*WHAT TO PRODUCE:*
Please output the section of the listing below that opens with the line containing "Theorem config_response_applied r" and closes with the line containing "c' = config_after r (cg_config c)", exactly and with nothing else.

*STUDY MATERIAL:*
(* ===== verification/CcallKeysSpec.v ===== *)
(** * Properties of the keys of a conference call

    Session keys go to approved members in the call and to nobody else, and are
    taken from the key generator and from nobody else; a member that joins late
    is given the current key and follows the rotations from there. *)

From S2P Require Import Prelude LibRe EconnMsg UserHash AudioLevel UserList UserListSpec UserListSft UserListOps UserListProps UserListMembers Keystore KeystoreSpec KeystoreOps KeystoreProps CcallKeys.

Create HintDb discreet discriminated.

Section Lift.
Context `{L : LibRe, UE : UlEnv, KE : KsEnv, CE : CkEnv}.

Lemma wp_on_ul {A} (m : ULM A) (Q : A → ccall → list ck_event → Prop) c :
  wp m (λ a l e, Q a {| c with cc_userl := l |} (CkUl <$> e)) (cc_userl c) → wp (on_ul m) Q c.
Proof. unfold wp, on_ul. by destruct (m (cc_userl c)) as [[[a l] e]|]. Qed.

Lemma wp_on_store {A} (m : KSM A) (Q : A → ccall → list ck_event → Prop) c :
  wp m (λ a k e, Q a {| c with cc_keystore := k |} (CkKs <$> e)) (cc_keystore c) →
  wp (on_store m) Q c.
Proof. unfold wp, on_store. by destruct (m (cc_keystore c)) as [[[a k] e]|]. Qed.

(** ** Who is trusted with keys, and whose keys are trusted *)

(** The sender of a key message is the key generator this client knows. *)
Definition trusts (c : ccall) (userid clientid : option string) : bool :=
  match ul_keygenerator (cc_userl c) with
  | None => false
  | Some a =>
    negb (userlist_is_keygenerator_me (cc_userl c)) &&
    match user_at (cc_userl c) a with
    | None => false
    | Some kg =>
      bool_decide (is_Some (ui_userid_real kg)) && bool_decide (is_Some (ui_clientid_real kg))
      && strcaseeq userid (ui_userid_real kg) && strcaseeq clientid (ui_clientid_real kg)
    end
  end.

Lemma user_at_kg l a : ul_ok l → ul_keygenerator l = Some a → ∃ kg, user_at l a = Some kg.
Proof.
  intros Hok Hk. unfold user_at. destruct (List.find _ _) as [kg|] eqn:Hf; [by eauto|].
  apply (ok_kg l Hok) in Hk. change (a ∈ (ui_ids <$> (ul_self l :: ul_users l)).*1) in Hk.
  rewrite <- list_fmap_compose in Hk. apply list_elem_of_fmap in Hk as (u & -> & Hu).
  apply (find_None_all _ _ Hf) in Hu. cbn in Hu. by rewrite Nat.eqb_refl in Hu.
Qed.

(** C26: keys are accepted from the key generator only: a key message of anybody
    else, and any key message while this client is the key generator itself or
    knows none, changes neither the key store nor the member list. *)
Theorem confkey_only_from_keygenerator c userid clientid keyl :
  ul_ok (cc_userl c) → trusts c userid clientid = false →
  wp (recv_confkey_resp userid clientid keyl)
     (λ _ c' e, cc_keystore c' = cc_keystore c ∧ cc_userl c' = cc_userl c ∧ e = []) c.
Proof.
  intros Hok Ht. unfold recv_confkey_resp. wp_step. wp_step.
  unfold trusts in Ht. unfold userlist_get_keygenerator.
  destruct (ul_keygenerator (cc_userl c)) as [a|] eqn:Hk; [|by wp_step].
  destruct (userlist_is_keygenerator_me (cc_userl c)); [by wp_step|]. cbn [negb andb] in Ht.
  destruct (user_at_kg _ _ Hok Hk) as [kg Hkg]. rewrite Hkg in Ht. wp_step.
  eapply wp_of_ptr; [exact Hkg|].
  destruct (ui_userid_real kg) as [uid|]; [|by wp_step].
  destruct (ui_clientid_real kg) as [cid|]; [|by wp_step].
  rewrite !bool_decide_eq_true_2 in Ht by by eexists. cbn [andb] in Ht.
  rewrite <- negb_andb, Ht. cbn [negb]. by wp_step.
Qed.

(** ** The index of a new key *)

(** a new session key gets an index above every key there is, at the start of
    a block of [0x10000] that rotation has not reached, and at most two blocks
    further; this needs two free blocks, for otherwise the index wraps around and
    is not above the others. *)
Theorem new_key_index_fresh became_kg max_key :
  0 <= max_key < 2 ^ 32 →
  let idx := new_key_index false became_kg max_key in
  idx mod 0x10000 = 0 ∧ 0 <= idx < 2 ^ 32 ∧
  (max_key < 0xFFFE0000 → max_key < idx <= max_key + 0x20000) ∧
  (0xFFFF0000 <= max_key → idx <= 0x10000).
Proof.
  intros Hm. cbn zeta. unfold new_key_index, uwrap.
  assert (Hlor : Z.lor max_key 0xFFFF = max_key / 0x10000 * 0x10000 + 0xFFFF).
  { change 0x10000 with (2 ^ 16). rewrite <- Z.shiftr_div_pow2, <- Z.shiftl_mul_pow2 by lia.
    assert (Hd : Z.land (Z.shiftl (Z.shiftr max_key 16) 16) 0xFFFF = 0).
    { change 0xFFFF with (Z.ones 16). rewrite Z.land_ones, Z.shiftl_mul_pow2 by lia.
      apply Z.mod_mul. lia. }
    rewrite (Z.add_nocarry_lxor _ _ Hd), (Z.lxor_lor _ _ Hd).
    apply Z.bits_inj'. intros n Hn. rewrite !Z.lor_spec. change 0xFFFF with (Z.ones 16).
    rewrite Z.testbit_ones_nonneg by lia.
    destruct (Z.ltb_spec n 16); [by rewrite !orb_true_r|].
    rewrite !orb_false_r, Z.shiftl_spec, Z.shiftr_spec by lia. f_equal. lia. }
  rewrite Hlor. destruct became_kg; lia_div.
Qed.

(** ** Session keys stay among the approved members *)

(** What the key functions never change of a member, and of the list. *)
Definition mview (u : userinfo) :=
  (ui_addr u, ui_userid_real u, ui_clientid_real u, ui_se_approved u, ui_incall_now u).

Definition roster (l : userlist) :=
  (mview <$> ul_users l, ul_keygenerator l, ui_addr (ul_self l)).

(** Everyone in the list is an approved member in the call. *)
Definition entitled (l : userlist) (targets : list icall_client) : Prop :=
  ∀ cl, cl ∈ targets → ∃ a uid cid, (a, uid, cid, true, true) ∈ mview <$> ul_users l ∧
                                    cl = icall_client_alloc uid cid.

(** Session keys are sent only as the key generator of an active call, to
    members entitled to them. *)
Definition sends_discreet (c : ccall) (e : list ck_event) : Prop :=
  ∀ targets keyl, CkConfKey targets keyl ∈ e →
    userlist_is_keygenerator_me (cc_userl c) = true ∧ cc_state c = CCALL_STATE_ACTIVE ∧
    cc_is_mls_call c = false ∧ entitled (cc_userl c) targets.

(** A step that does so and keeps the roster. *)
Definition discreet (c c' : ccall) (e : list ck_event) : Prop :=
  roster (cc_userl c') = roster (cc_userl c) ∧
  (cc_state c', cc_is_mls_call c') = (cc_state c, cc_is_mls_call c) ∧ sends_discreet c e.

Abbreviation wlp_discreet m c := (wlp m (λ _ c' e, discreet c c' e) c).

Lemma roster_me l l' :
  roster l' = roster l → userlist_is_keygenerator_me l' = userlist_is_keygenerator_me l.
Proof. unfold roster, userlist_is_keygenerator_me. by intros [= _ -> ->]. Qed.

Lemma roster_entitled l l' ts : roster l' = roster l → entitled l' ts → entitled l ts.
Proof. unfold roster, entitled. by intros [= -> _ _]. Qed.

* * *

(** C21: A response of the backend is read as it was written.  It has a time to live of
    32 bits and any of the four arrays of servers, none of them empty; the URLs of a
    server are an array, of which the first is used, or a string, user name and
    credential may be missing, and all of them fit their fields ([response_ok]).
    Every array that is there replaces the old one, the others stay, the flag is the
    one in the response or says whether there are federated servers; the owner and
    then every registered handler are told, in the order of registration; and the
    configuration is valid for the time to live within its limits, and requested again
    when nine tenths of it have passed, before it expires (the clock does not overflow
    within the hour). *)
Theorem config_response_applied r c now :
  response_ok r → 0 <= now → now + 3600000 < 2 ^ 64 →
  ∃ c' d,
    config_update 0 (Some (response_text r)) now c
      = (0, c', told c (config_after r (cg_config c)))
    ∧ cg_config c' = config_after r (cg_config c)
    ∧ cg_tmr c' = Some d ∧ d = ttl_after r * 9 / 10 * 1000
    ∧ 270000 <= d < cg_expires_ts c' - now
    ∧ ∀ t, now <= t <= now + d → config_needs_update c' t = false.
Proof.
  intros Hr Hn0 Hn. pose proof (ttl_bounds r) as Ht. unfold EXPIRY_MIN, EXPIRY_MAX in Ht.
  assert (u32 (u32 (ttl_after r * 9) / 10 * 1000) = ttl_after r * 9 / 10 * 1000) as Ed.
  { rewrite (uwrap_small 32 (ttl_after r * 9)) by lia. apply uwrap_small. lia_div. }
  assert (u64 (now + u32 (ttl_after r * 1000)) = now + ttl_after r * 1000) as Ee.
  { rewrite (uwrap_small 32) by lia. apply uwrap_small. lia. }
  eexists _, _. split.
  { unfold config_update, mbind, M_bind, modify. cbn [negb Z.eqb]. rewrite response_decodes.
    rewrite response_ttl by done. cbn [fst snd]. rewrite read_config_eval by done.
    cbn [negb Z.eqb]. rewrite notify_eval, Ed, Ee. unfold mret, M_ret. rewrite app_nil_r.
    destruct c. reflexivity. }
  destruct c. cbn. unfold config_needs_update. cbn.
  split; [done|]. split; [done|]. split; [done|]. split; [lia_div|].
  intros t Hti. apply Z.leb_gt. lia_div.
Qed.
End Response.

*TASK RESULT:*
Theorem config_response_applied r c now :
  response_ok r → 0 <= now → now + 3600000 < 2 ^ 64 →
  ∃ c' d,
    config_update 0 (Some (response_text r)) now c
      = (0, c', told c (config_after r (cg_config c)))
    ∧ cg_config c' = config_after r (cg_config c)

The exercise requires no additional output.